NOTE: No seminar today


Spring 2019


March 27, 2019

NOTE: Spring Break - no seminar today



April 3, 2019

 "Engineering the Next Generation of Exoplanet Imagers"

Dmitry Savransky
Assistant Professor of Mechanical and Aerospace Engineering
Cornell University

 As exoplanet direct imaging has rapidly matured and is now providing invaluable data and greatly expanding our understanding of how planetary systems form and evolve, we are now well positioned to consider the ultimate goal of discovering and characterizing Earth-like planets with future, space-based exoplanet imaging instrumentation.
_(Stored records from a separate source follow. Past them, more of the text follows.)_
(** [return saved, eg.Wait()]: every goroutine has returned; a goroutine
    ends after at most two steps (see [Cleanup.complete]). *)
Definition SaveConcurrent (rt : Runtime) (h : Host) (cl : LayoutWriter)
    (m : gmap Image v1Image) (w : World) : World * gmap Image v1Image * option error :=
  let w0 := emit (Ev_Start Concurrent m) (wfs w) w in
  let order := range_order rt (length (events w)) m in
  let s := run rt h cl (Cleanup.complete (save_sched rt (length (events w))) (length order))
               (start order w0) in
  (world s, saved s, firstErr s).

(** *** The retry policy of [Pull] *)

(** Modelled from the spec: [helpers.Retry] (package
    github.com/defenseunicorns/pkg/helpers, not under src/): the function is
    attempted up to [retries] times, at least once, until it returns no
    error, with a warning and a delay between two attempts; the error of
    the last attempt is returned. The delay is not modelled. *)
Fixpoint retry_loop {S : Type} (fn : S -> S * option error) (logger : error -> S -> S)
    (more : nat) (s : S) : S * option error :=
  match fn s with
  | (s', None) => (s', None)
  | (s', Some err) =>
      match more with
      | O => (s', Some err)
      | S more' => retry_loop fn logger more' (logger err s')
      end
  end.

Definition Retry {S : Type} (fn : S -> S * option error) (retries : nat)
    (logger : error -> S -> S) (s : S) : S * option error :=
  retry_loop fn logger (retries - 1) s.

(** The variables the closures [sc] and [ss] of [Pull] share. *)
Record Saving : Type := mkSaving {
  toPull : gmap Image v1Image;
  sworld : World
}.

(** [for k := range saved { delete(toPull, k) }] *)
Definition delete_saved (saved toPull : gmap Image v1Image) : gmap Image v1Image :=
  toPull ∖ saved.

Definition sc (rt : Runtime) (h : Host) (cl : LayoutWriter) (st : Saving)
  : Saving * option error :=
  match SaveConcurrent rt h cl (toPull st) (sworld st) with
  | (w, saved, err) => ({| toPull := delete_saved saved (toPull st); sworld := w |}, err)
  end.

Definition ss (rt : Runtime) (h : Host) (cl : LayoutWriter) (st : Saving)
  : Saving * option error :=
  match SaveSequential rt h cl (toPull st) (sworld st) with
  | (w, saved, err) => ({| toPull := delete_saved saved (toPull st); sworld := w |}, err)
  end.

Definition warnf (msg : string) (st : Saving) : Saving :=
  {| toPull := toPull st;
     sworld := emit (Ev_Warnf msg) (wfs (sworld st)) (sworld st) |}.

Definition retry_warning (err : error) : Saving -> Saving :=
  warnf ("Retrying in 5s: " ++ Error err).
(** * Intro to PyTorch notebooks (Part 2 and Part 3): a shallow embedding

    The notebooks hold a few lines of code of their own: the manual
    [sigmoid] and [softmax] of Part 2, the flattening of an image batch
    with [images.view(images.shape[0], -1)], and the training loop of
    Part 3.  Tensors are modelled over the real numbers, as a shape and a
    row-major list of entries; calls into the framework whose result the
    notebooks do not determine (the network's forward pass, the loss,
    autograd) are section variables. *)

From Stdlib Require Import String.
From Stdlib Require Import Reals List Lra Lia ZArith Bool Arith Permutation.
Import ListNotations.

Local Open Scope R_scope.

(** ** Tensors *)

Module Torch.

(** A tensor: its sizes ([x.shape]) and its entries in row-major order. *)
Record Tensor : Type := mkTensor { shape : list nat; data : list R }.

Definition numel_of (sh : list nat) : nat := fold_right Nat.mul 1%nat sh.

(** The entries fill the shape exactly. *)
Definition well_formed (t : Tensor) : Prop :=
  length (data t) = numel_of (shape t).

(** Element-wise application: [torch.exp(x)], [-x], [1 + x], [1 / x]. *)
Definition tmap (f : R -> R) (t : Tensor) : Tensor :=
  mkTensor (shape t) (map f (data t)).

Definition exp (t : Tensor) : Tensor := tmap Rtrigo_def.exp t.
Definition neg (t : Tensor) : Tensor := tmap Ropp t.
(** [c + x] with a Python number on the left. *)
Definition radd (c : R) (t : Tensor) : Tensor := tmap (fun v => c + v) t.
(** [c / x] with a Python number on the left. *)
Definition rdiv (c : R) (t : Tensor) : Tensor := tmap (fun v => c / v) t.

Definition Rsum (l : list R) : R := fold_right Rplus 0 l.

(** [torch.sum(x)] with no [dim]: the sum of all the entries, whatever
    the shape. *)
Definition sum (t : Tensor) : R := Rsum (data t).

(** [torch.div(x, d)] with a zero-dimensional divisor: every entry is
    divided by the same number. *)
Definition div (t : Tensor) (d : R) : Tensor := tmap (fun v => v / d) t.

(** Element-wise sum of two tensors of one shape. *)
Fixpoint zip_with (f : R -> R -> R) (a b : list R) : list R :=
  match a, b with
  | x :: a', y :: b' => f x y :: zip_with f a' b'
  | _, _ => []
  end.

Definition add (a b : Tensor) : Tensor :=
  mkTensor (shape a) (zip_with Rplus (data a) (data b)).

(** [torch.zeros(sh)] and the like. *)
Definition full (sh : list nat) (c : R) : Tensor :=
  mkTensor sh (repeat c (numel_of sh)).

(** The [m] rows of [n] entries of a row-major list. *)
Fixpoint rows (m n : nat) (l : list R) : list (list R) :=
  match m with
  | O => []
  | S m' => firstn n l :: rows m' n (skipn n l)
  end.

(** The rows of a two-dimensional tensor (one row per sample). *)
Definition rows_of (t : Tensor) : list (list R) :=
  match shape t with
  | [m; n] => rows m n (data t)
  | _ => []
  end.

(** [x.sum(dim=1)] on a two-dimensional tensor: one sum per row.  Other
    ranks are not used by the notebooks and give [None]. *)
Definition sum_dim1 (t : Tensor) : option Tensor :=
  match shape t with
  | [m; n] => Some (mkTensor [m] (map Rsum (rows m n (data t))))
  | _ => None
  end.

(** Entry [(i, j)] of a two-dimensional tensor. *)
Definition get2 (t : Tensor) (i j : nat) : R :=
  match shape t with
  | [_; n] => nth (i * n + j) (data t) 0
  | _ => 0
  end.

(** Entry [(i, c, h, w)] of a four-dimensional tensor. *)
Definition get4 (t : Tensor) (i c h w : nat) : R :=
  match shape t with
  | [_; nc; nh; nw] => nth (((i * nc + c) * nh + h) * nw + w) (data t) 0
  | _ => 0
  end.

(** [x.view(x.shape[0], -1)]: the same entries under the shape
    [[n; numel / n]].  The framework refuses the call when the missing
    size cannot be inferred (no leading dimension, [n = 0], or [n] not
    dividing the number of entries). *)
Definition view_flat (t : Tensor) : option Tensor :=
  match shape t with
  | [] => None
  | n :: _ =>
      let k := length (data t) in
      if (n =? 0)%nat then None
      else if (k mod n =? 0)%nat then Some (mkTensor [n; (k / n)%nat] (data t))
      else None
  end.

End Torch.

Import Torch.

(** ** Part 2: the manual activation functions *)

(** [def sigmoid(x): return 1 / (1 + torch.exp(-x))] *)
Definition sigmoid (x : Tensor) : Tensor :=
  rdiv 1 (radd 1 (Torch.exp (neg x))).

(** [def softmax(x):
       return torch.div(torch.exp(x), torch.sum(torch.exp(x)) + 1e-8)] *)
Definition softmax (x : Tensor) : Tensor :=
  Torch.div (Torch.exp x) (Torch.sum (Torch.exp x) + 1e-8).

(** The logistic function of the text books, on one real number. *)
Definition logistic (t : R) : R := 1 / (1 + Rtrigo_def.exp (- t)).

(** The softmax of the text books, as the notebook's prose writes it:
    the entry [j] of sample [i] is [e^{x_ij}] over the sum of [e^{x_ik}]
    for the entries [k] of that sample. *)
Definition standard_softmax_entry (x : Tensor) (i j : nat) : R :=
  Rtrigo_def.exp (get2 x i j) /
  Rsum (map Rtrigo_def.exp (nth i (rows_of x) [])).

(** ** Part 3: the data loader *)

Module Data.

(** One item of the training set: the image tensor the transform
    produces and the digit it shows. *)
Abbreviation Sample := (Tensor * Z)%type.

(** What the loader yields: [images, labels]. *)
Record Batch : Type := mkBatch { images : Tensor; labels : list Z }.

(** The framework's batch sampler, which the notebooks leave at its
    default [drop_last=False]: indices are appended to [batch] until it
    holds [batch_size] of them, the full batch is yielded and a new one
    begun; what is left at the end is yielded too when it is not empty. *)
Fixpoint batch_sampler {A : Type} (batch_size : nat) (batch sampler : list A)
  : list (list A) :=
  match sampler with
  | [] => if (0 <? length batch)%nat then [batch] else []
  | idx :: rest =>
      let batch' := batch ++ [idx] in
      if (length batch' =? batch_size)%nat
      then batch' :: batch_sampler batch_size [] rest
      else batch_sampler batch_size batch' rest
  end.

(** The framework's default collation: the images stacked along a new
    leading dimension, the labels gathered in one tensor.  (Stacking
    wants images of one shape, which the images of a data set have; the
    shape of the first one is taken.) *)
Definition collate (samples : list Sample) : Batch :=
  mkBatch
    (mkTensor (length samples ::
               match samples with [] => [] | s :: _ => shape (fst s) end)
              (concat (map (fun s => data (fst s)) samples)))
    (map snd samples).

(** [DataLoader(trainset, batch_size=..., shuffle=True)]. *)
Record Loader : Type := mkLoader { dataset : list Sample; batch_size : nat }.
In this talk, I will discuss a variety of projects currently being worked on at the Space Imaging and Optical Systems Lab at Cornell University in support of this goal. These projects span numerous disciplines and touch upon various aspects of a space mission, including optimization of the overall mission, linking predicted science yields to engineering decisions, as well as investigating data post-processing techniques and the control of optical systems with mechanical degrees of freedom.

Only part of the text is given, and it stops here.